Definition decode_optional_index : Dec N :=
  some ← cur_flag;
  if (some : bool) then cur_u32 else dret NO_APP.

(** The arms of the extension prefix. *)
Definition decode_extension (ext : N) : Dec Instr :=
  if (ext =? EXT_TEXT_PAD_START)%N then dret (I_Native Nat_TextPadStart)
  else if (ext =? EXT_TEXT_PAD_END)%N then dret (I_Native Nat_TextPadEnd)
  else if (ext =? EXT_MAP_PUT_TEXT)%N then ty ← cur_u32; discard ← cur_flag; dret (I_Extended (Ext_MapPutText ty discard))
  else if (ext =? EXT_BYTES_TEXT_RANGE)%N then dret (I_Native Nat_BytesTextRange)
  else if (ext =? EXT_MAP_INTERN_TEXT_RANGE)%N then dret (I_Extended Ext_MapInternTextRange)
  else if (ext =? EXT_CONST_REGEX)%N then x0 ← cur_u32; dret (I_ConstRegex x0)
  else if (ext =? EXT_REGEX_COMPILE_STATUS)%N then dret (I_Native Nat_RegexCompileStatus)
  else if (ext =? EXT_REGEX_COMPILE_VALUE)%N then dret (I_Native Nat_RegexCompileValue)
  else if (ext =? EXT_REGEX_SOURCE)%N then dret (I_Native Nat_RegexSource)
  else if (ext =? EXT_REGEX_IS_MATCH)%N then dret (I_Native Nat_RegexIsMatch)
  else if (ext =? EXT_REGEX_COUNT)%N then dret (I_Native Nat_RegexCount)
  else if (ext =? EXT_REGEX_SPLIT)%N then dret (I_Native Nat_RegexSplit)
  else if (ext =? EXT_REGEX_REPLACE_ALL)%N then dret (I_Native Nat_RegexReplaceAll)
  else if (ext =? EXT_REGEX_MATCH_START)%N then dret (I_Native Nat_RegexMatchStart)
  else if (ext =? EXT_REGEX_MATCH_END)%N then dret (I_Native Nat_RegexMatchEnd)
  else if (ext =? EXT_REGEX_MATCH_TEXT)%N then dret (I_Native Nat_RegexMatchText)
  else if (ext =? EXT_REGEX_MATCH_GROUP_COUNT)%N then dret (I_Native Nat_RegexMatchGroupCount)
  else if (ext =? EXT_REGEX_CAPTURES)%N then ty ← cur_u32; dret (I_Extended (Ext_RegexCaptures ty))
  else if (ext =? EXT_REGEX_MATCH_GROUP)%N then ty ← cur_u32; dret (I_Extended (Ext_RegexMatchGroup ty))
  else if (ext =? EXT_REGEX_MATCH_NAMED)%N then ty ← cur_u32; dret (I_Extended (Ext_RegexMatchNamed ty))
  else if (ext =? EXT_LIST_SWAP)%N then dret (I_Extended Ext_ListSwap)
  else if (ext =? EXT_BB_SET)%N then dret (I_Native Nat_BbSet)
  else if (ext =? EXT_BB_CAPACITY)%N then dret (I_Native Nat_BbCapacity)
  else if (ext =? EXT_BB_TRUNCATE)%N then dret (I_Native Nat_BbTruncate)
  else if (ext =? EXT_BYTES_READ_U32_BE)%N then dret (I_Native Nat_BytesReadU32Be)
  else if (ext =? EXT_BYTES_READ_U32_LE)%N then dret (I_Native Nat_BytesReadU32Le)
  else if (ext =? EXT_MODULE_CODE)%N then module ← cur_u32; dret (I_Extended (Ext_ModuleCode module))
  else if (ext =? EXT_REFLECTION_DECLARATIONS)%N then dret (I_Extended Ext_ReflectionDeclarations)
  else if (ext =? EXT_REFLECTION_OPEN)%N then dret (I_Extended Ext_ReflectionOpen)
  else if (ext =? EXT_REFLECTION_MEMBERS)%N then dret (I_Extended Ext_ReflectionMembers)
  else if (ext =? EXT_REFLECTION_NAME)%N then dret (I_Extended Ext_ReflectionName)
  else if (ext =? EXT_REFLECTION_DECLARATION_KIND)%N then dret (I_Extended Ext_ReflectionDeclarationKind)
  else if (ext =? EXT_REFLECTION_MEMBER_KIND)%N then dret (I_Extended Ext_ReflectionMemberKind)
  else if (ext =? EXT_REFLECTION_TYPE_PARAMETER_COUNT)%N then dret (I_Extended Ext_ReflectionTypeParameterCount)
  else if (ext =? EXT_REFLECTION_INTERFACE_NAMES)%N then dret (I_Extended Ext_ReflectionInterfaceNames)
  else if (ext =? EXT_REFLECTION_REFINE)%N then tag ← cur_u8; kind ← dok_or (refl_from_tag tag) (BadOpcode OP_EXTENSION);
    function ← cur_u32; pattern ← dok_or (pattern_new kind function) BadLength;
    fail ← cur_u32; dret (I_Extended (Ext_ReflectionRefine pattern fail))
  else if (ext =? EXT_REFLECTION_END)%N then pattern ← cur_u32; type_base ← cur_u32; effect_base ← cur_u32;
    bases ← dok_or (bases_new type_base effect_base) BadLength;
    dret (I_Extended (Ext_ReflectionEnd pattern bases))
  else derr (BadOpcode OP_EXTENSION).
---
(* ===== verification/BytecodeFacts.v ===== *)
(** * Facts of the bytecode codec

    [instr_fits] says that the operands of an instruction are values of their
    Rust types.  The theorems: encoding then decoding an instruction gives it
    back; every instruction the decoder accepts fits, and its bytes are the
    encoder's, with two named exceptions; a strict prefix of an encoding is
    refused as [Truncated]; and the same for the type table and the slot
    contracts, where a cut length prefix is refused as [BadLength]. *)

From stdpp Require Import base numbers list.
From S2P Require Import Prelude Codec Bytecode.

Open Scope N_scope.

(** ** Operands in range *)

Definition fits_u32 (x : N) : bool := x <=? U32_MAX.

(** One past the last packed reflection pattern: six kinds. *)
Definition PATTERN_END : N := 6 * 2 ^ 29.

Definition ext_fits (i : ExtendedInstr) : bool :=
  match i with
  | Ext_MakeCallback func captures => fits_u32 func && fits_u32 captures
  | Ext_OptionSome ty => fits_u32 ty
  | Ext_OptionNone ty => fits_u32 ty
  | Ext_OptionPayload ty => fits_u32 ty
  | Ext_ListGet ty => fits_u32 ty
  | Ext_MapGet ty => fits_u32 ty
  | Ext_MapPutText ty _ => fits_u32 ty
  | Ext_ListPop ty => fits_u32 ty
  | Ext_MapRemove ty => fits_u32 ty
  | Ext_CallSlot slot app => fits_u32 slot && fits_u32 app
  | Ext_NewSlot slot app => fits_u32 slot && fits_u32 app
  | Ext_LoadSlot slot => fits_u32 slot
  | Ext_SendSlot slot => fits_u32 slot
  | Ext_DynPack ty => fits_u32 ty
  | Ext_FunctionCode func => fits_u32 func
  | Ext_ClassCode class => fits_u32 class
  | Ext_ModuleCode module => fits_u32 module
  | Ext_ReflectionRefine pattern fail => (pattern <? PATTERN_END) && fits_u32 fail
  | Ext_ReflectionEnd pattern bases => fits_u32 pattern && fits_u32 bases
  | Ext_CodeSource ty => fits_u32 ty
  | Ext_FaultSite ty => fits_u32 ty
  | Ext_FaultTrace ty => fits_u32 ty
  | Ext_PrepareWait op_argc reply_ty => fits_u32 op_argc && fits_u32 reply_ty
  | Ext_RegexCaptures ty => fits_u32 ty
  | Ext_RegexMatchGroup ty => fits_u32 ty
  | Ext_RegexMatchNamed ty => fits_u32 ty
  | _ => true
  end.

**Exercise**
Of the lines above, copy each that contains "BadOpcode".

**The completed task**
  else if (ext =? EXT_REFLECTION_REFINE)%N then tag ← cur_u8; kind ← dok_or (refl_from_tag tag) (BadOpcode OP_EXTENSION);
  else derr (BadOpcode OP_EXTENSION).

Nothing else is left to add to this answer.